The problem -> Should a line below contain the word "distanceKm", report it.
*** Opening of Excerpted records ***
(** * The study-plan allocator of [utils.ts]

    A shallow embedding of [distributeTasksSmartly] (and of its alias
    [distributeTasksEvenly]) together with the properties the
    specification states about it.

    Modelling conventions.
    - JavaScript numbers that hold counts, indices and days are integers
      ([Z]); [Math.ceil (a / b)] on such values is the integer ceiling.
    - A [Task] object is a record value.  The input array is taken to hold
      pairwise distinct objects, so that the assignment
      [task.dayIndex = day] followed by [distributedTasks.push(task)] is
      the push of the updated record.
    - [queues : Record<string, Task[]>] is an object used as a map from
      subject to queue.  It is an association list in property creation
      order; [Object.keys] lists array-index keys first, in ascending
      numeric order, then the other keys in creation order.  The name
      [__proto__] is not a property of its own: [queues["__proto__"] = []]
      makes the array the prototype of the object, [queues["__proto__"]]
      reads that array, and neither [Object.keys] nor [Object.values]
      lists it.  The entry that the list holds under this name is that
      array.
    - A string is false in a condition when it is empty, as [undefined]
      is.
    - The [while] loop of a day is a function with fuel that returns
      [None] when the fuel runs out; [fillDay_total] and
      [distributeTasksSmartly_run] show that the fuel handed to it by
      [distributeTasksSmartly] always suffices. *)

From Stdlib Require Import String Ascii ZArith NArith Lia Bool.
From Stdlib Require Import Decimal DecimalString DecimalZ.
From Stdlib Require Import List Permutation Sorted.
Import ListNotations.

Local Open Scope string_scope.
Local Open Scope list_scope.
Local Open Scope Z_scope.

(** ** Data model *)

(** Modelled from the spec: the [Task] type is declared in [./types], which
    is not among the sources.  Its fields are those the specification
    lists for an item and that [generatePlan] and the callers fill in;
    [color] is optional. *)
Record Task : Type := mkTask {
  id : string;
  subject : string;
  topic : string;
  isCompleted : bool;
  dayIndex : Z;
  color : option string
}.

(** [task.dayIndex = day] *)
Definition setDay (t : Task) (day : Z) : Task :=
  mkTask (id t) (subject t) (topic t) (isCompleted t) day (color t).

(** ** The [queues] object *)

Definition Queues : Type := list (string * list Task).

(** [queues[k]]; [None] is [undefined]. *)
Fixpoint objGet (q : Queues) (k : string) : option (list Task) :=
  match q with
  | [] => None
  | (k', l) :: q' => if String.eqb k' k then Some l else objGet q' k
  end.

(** [queues[k] = v]: overwrites the property when it exists, creates it
    after all existing ones otherwise.  For [__proto__] the entry is the
    array that the assignment makes the prototype of the object. *)
Fixpoint objSet (q : Queues) (k : string) (v : list Task) : Queues :=
  match q with
  | [] => [(k, v)]
  | (k', l) :: q' =>
      if String.eqb k' k then (k', v) :: q' else (k', l) :: objSet q' k v
  end.

(** An in-place change of the array stored under [k] ([push], [shift]). *)
Fixpoint objUpd (q : Queues) (k : string) (f : list Task -> list Task)
  : Queues :=
  match q with
  | [] => []
  | (k', l) :: q' =>
      if String.eqb k' k then (k', f l) :: q' else (k', l) :: objUpd q' k f
  end.

(** *** Property enumeration order *)

Definition digitValue (c : ascii) : option N :=
  let n := N_of_ascii c in
  if ((48 <=? n) && (n <=? 57))%N then Some (n - 48)%N else None.

Fixpoint digitsValue (s : string) (acc : N) : option N :=
  match s with
  | EmptyString => Some acc
  | String c s' =>
      match digitValue c with
      | Some d => digitsValue s' (10 * acc + d)%N
      | None => None
      end
  end.

(** A property name is an array index when it is the canonical decimal
    form of an integer in [0, 2^32 - 2]. *)
Definition arrayIndex (s : string) : option N :=
  match s with
  | EmptyString => None
  | String c rest =>
      if Ascii.eqb c "0"%char then
        match rest with EmptyString => Some 0%N | _ => None end
      else
        match digitsValue s 0 with
        | Some n => if (n <? 4294967295)%N then Some n else None
        | None => None
        end
  end.

Definition isArrayIndex (s : string) : bool :=
  match arrayIndex s with Some _ => true | None => false end.

Definition indexOf (s : string) : N :=
  match arrayIndex s with Some n => n | None => 0%N end.

Fixpoint insertIndexKey (k : string) (l : list string) : list string :=
  match l with
  | [] => [k]
  | k' :: l' =>
      if (indexOf k <=? indexOf k')%N then k :: l
      else k' :: insertIndexKey k l'
  end.

Definition sortIndexKeys (l : list string) : list string :=
  fold_right insertIndexKey [] l.

(** Whether a name is a property of its own once assigned: every name
    but [__proto__], which the accessor of [Object.prototype] catches. *)
Definition isOwnKey (k : string) : bool := negb (String.eqb k "__proto__").

(** [Object.keys(queues)] *)
Definition objectKeys (q : Queues) : list string :=
  let ks := filter isOwnKey (map fst q) in
  sortIndexKeys (filter isArrayIndex ks)
    ++ filter (fun k => negb (isArrayIndex k)) ks.

(** [queues[k].length > 0], false on [undefined] *)
Definition hasTasks (q : Queues) (k : string) : bool :=
  match objGet q k with
  | Some (_ :: _) => true
  | _ => false
  end.

(** [Object.values(queues).forEach(q => totalRemainingTasks += q.length)]:
    the lengths of the queues that are properties of the object; the sum
    does not depend on the enumeration order. *)
Definition sumLengths (q : Queues) : Z :=
  fold_right (fun e acc => if isOwnKey (fst e)
                           then Z.of_nat (length (snd e)) + acc else acc)
             0 q.
(** The dataset file, as its records. [pd.read_csv] reads an empty field as
    missing; [csv.DictReader] keeps it. *)
Definition na_if_empty (v : option str) : option str :=
  match v with Some [] => None | _ => v end.

Definition pd_read_csv (file : list Row) : Outcome (list Row) :=
  Ok (map (λ r, {| title := na_if_empty (title r);
                   section_title := na_if_empty (section_title r);
                   section_text := na_if_empty (section_text r) |}) file).

Definition csv_dict_reader (file : list Row) : Outcome (list Row) := Ok file.

(** A reader that fails on every file. *)
Definition broken_reader (file : list Row) : Outcome (list Row) :=
  Raise {| exn_type := "ValueError"; exn_str := py "Usecols do not match columns" |}.

Definition asthma : list Row :=
  [ {| title := Some (py "Asthma"); section_title := Some (py "Treatment");
       section_text := Some (py "Use inhaled steroids.") |};
    {| title := Some (py "Asthma"); section_title := Some (py "Diagnosis");
       section_text := Some (py "Spirometry.") |};
    {| title := Some (py "COPD"); section_title := None;
       section_text := Some (py "x") |} ].

(** Three records under one label, the middle one without text. *)
Definition gapped : list Row :=
  [ {| title := Some (py "A"); section_title := Some (py "S");
       section_text := Some (py "a") |};
    {| title := Some (py "A"); section_title := Some (py "S");
       section_text := Some [] |};
    {| title := Some (py "A"); section_title := Some (py "S");
       section_text := Some (py "b") |} ].

Definition configured : gmap string str :=
  {[ "JOHAN_AZURE_OPENAI_KEY" := py "key";
     "JOHAN_AZURE_OPENAI_ENDPOINT" := py "https://example.openai.azure.com" ]}.
(** C6: for every distance, trip type and time of day the estimate is
    baseFare + perKmRate * distanceKm, and the night flag is set exactly
    when the time lies in the night window [start, end), which wraps
    midnight when start > end.  With the default configuration (500, 150,
    18:00-06:00) ten kilometres at 02:00 give 2000 and a night trip; at
    12:00 the flag is off. *)
Theorem C6_estimate_fare_and_night_flag
  (cfg : system_config) (distanceKm : Q) (tripType : trip_type) (atTime : time) :
  valid_time atTime ->
  fst (Estimate cfg distanceKm tripType atTime)
    == base_fare cfg + per_km_rate cfg * distanceKm
  /\ (snd (Estimate cfg distanceKm tripType atTime) = true
      <-> in_night_window cfg atTime)
  /\ Estimate default_config 10 short_drop (time_of 2 0) = (2000, true)
  /\ snd (Estimate default_config 10 short_drop (time_of 12 0)) = false.
Proof.
  intro Hv. split; [|split; [|split]].
  - unfold Estimate, calculateFare. simpl. reflexivity.
  - unfold Estimate. simpl. now apply is_night_mode_window.
  - vm_compute. reflexivity.
  - vm_compute. reflexivity.
Qed.

(** C6, witness: fifteen kilometres to the airport at 23:30. *)
Lemma C6_witness :
  fst (Estimate default_config 15 airport (time_of 23 30))
    == base_fare default_config + per_km_rate default_config * 15
  /\ (snd (Estimate default_config 15 airport (time_of 23 30)) = true
      <-> in_night_window default_config (time_of 23 30))
  /\ Estimate default_config 10 short_drop (time_of 2 0) = (2000, true)
  /\ snd (Estimate default_config 10 short_drop (time_of 12 0)) = false.
Proof.
  apply (@C6_estimate_fare_and_night_flag default_config 15 airport
           (time_of 23 30)).
  unfold valid_time. vm_compute. split; [discriminate | reflexivity].
Defined.
(** * swig-tp: the token-driven expression compiler and its built-in tags

    A shallow embedding of [src/parser.ts] (the [TokenParser] class,
    [escapeRegExp], [parseVariable], [parseTag]) and of the tags [for], [else]
    and [include],
    together with a small semantics of the JavaScript the compiler emits.

    Conventions.
    - JavaScript arrays used as stacks ([state], [filterApplyIdx], [out]) are
      lists whose LAST element is the top, as [push]/[pop] work in the source.
    - Code that can throw returns a [result].
    - The double-quote character is written [dq].
    - A string is the sequence of its UTF-16 code units, each below 256.
    - The modules [lexer], [utils] and [tags/index] are not among the sources
      at hand; what is taken from them is marked where it is introduced.
    - The class [TokenParser] declares [out], [state], [filterApplyIdx] and
      [parsers] without initialisers, its constructor does not assign them
      and nothing else in the sources does before they are read: each of
      them is an [option], [None] standing for [undefined], and reading a
      member of one that is [None] throws the TypeError JavaScript throws. *)

From Stdlib Require Import String Ascii List ZArith Bool Lia DecimalString.
Import ListNotations.
Open Scope string_scope.
Open Scope list_scope.
Set Warnings "-register-all".

Infix "^^" := String.append (at level 60, right associativity).

(** The one-character string holding a double quote. *)
Definition dq : string := String (ascii_of_nat 34) EmptyString.

(* ================================================================= *)
(** ** JavaScript values, errors and results *)

Module JS.

Inductive value : Type :=
| VUndef
| VNull
| VBool (b : bool)
| VNum (n : Z)
| VStr (s : string)
| VArr (l : list value)
| VObj (fields : list (string * value))
| VFun (name : string).

(** What a [throw] carries.  [SwigError] is what [utils.throwError] raises;
    [Unmodelled] marks JavaScript behaviour outside this embedding (coercions
    of non-numbers in arithmetic, identity of objects); no theorem counts it
    as a thrown error of the program. *)
Inductive error : Type :=
| Error (msg : string)
| TypeError (msg : string)
| ReferenceError (name : string)
| SyntaxError (msg : string)
| SwigError (msg : string) (line : nat) (file : option string)
| Unmodelled (what : string).

Inductive result (A : Type) : Type :=
| Ok (a : A)
| Throw (e : error).
Arguments Ok {A} a.
Arguments Throw {A} e.

Definition bind {A B} (r : result A) (k : A -> result B) : result B :=
  match r with
  | Ok a => k a
  | Throw e => Throw e
  end.

(** [ToBoolean]. *)
Definition truthy (v : value) : bool :=
  match v with
  | VUndef | VNull => false
  | VBool b => b
  | VNum n => negb (n =? 0)%Z
  | VStr s => negb (String.eqb s EmptyString)
  | VArr _ | VObj _ | VFun _ => true
  end.

Definition typeof (v : value) : string :=
  match v with
  | VUndef => "undefined"
  | VNull => "object"
  | VBool _ => "boolean"
  | VNum _ => "number"
  | VStr _ => "string"
  | VArr _ | VObj _ => "object"
  | VFun _ => "function"
  end.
*** Close of Excerpted records ***
Exercise response ->
    baseFare + perKmRate * distanceKm, and the night flag is set exactly
  (cfg : system_config) (distanceKm : Q) (tripType : trip_type) (atTime : time) :
  fst (Estimate cfg distanceKm tripType atTime)
    == base_fare cfg + per_km_rate cfg * distanceKm
  /\ (snd (Estimate cfg distanceKm tripType atTime) = true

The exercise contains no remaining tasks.